Trump is slightly off on the numbers. Then-presidential candidate Trump's Jan. 3, 2016, interview with host John Dickerson on CBS's "Face the Nation" had an audience of 4.6 million. Of the total audience, about 1 million of them were adults aged 25 to 54, the coveted demographic among advertisers. The overall audience was the largest since Sept. 16, 2001, and the rating among adults 25 to 54 years old was the best since Nov. 17, 2013, according to CBS News.
"I am very upset with NAFTA. I think NAFTA has been a catastrophic trade deal for the United States, trading agreement for the United States. It hurts us with Canada, and it hurts us with Mexico. Most people don't even think of NAFTA in terms of Canada. You saw what happened yesterday in my statements, because if you look at the dairy farmers in Wisconsin and upstate New York, they are getting killed by NAFTA."
Trump's attack on NAFTA is over the top. It is often difficult to separate out the impact of trade agreements on jobs, compared to other, broader economic trends. But the nonpartisan Congressional Research Service in 2015 concluded the "net overall effect of NAFTA on the U.S. economy appears to have been relatively modest, primarily because trade with Canada and Mexico accounts for a small percentage of U.S. GDP," though it noted "there were worker and firm adjustment costs as the three countries adjusted to more open trade and investment among their economies."
As for farmers in Wisconsin being "killed" by NAFTA, Canadian dairy products are actually not covered by NAFTA, as that industry is protected from U.S. exports and remains under "supply management" (price controls) which results in high retail prices in Canada. Canadian consumers basically subsidize farmers; by contrast, American dairy producers receive subsidies from the U.S. government.
Rep.
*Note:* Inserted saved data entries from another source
(** [heap.Pop(&t.heads)]; on an empty heap it panics. *)
Definition Pop (t : transactionsByPriceAndNonce) : option transactionsByPriceAndNonce :=
  '(_, hs) ← GoHeap.Pop price_less (heads t); Some (MkByPrice (bp_txs t) hs (baseFee t)).

Definition Shift (t : transactionsByPriceAndNonce) : option transactionsByPriceAndNonce :=
  match heads t with
  | [] => None
  | h :: hs =>
      let acc := fee_from h in
      match bp_txs t !! acc with
      | Some (tx :: rest) =>
          match newTxWithMinerFee tx acc (baseFee t) with
          | Some wrapped => Some (MkByPrice (<[acc := rest]> (bp_txs t)) (heap_Fix price_less (wrapped :: hs) 0) (baseFee t))
          | None => Pop t
          end
      | _ => Pop t
      end
  end.

Definition Empty (t : transactionsByPriceAndNonce) : bool := bool_decide (heads t = []).

Definition Clear (t : transactionsByPriceAndNonce) : transactionsByPriceAndNonce := MkByPrice ∅ [] (baseFee t).

(** ** The map of slices it stands for *)

Lemma price_less_spec a b :
  price_less a b = true ↔ fees b < fees a ∨ fees a = fees b ∧ lazy_Time (fee_tx a) < lazy_Time (fee_tx b).
Proof.
  unfold price_less. destruct (Z.eqb_spec (Cmp (fees a) (fees b)) 0) as [->%Cmp_zero|Hne].
  - rewrite Z.ltb_lt. lia.
  - rewrite Z.gtb_ltb, Cmp_gtb, Z.ltb_lt. assert (fees a ≠ fees b) by (by intros ?%Cmp_zero). lia.
Qed.

Lemma price_less_false a b :
  price_less a b = false ↔ fees a < fees b ∨ fees a = fees b ∧ lazy_Time (fee_tx b) <= lazy_Time (fee_tx a).
Proof. rewrite <- not_true_iff_false, price_less_spec. lia. Qed.

#[export] Instance price_less_order : StrictWeak price_less.
Proof.
  split.
  - intros x. apply price_less_false. lia.
  - intros x y z. rewrite !price_less_spec. lia.
  - intros x y z. rewrite !price_less_false. lia.
Qed.

(** The transactions before the first that does not reach the base fee. *)
Definition payable (fee : option Z) (tx : LazyTransaction) : bool :=
  match newTxWithMinerFee tx 0 fee with Some _ => true | None => false end.

Fixpoint payables (fee : option Z) (l : list LazyTransaction) : list LazyTransaction :=
  match l with
  | [] => []
  | tx :: l => if payable fee tx then tx :: payables fee l else []
  end.

Lemma payable_wrap fee tx a : payable fee tx = true ↔ ∃ w, newTxWithMinerFee tx a fee = Some w.
Proof.
  unfold payable, newTxWithMinerFee. destruct fee as [f|]; [|split; [by eexists|done]].
  destruct (_ <? 0); split; [done|by intros []|by eexists|done].
Qed.

Lemma wrap_fields fee tx a w : newTxWithMinerFee tx a fee = Some w → fee_tx w = tx ∧ fee_from w = a.
Proof. unfold newTxWithMinerFee. destruct fee as [f|]; [destruct (_ <? 0); [done|]|]; by intros [= <-]. Qed.

Abbreviation slices := (Address → list LazyTransaction) (only parsing).

Definition set_slice (m : slices) (a : Address) (l : list LazyTransaction) : slices := λ b, if decide (b = a) then l else m b.

(** The set [t] stands for the slices [m]. *)
Record stands (t : transactionsByPriceAndNonce) (m : slices) : Prop := {
  st_heap : is_heap price_less (heads t);
  st_one : NoDup (fee_from <$> heads t);
  st_first h : h ∈ heads t →
    m (fee_from h) = fee_tx h :: payables (baseFee t) (default [] (bp_txs t !! fee_from h)) ∧
    newTxWithMinerFee (fee_tx h) (fee_from h) (baseFee t) = Some h;
  st_rest a : a ∉ fee_from <$> heads t → m a = []
}.

(** What is left in the heap and in the slices behind it. *)
Definition weight (t : transactionsByPriceAndNonce) : nat :=
  (length (heads t) + map_fold (λ _ l n, length l + n) 0 (bp_txs t))%nat.

Lemma weight_lookup (m : gmap Address (list LazyTransaction)) a tx rest :
  m !! a = Some (tx :: rest) →
  map_fold (λ _ l n, length l + n)%nat 0%nat m = S (map_fold (λ _ l n, length l + n)%nat 0%nat (<[a := rest]> m)).
Proof.
  intros Ha. rewrite <- insert_delete_eq. rewrite <- (insert_delete_id m a _ Ha) at 1.
  rewrite !map_fold_insert_L; [cbn; lia|..]; try (intros; lia); apply lookup_delete_eq.
Qed.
Elijah E. Cummings, D-Md., "said you will be the greatest president. He said you will be, in front of five, six people, he said you will be the greatest president in the history of this country."
Cummings has disputed this account, as the AP noted to Trump. Cummings told CNN that he said Trump he could become a good president "if . . . IF . . . he took steps to truly represent ALL Americans rather than continuing on the divisive and harmful path he is currently on."
"So we are moving criminals out of our country and we are getting them out in record numbers and those are the people we are after. We are not after the dreamers, we are after the criminals."
Immigration advocates and lawyers say a "dreamer" (beneficiary of Obama's Deferred Action for Childhood Arrivals program) has been deported under Trump's broadened enforcement guidelines. The government disputes that the dreamer was deported.
In any case, the Immigration and Customs Enforcement under Trump is arresting an increasing number of people with no criminal records, indicating that not only criminals have been targeted by his administration. According to The Washington Post's analysis, the biggest spike in arrests of undocumented immigrants from Jan. 20 to March 13 was of immigrants with no criminal records.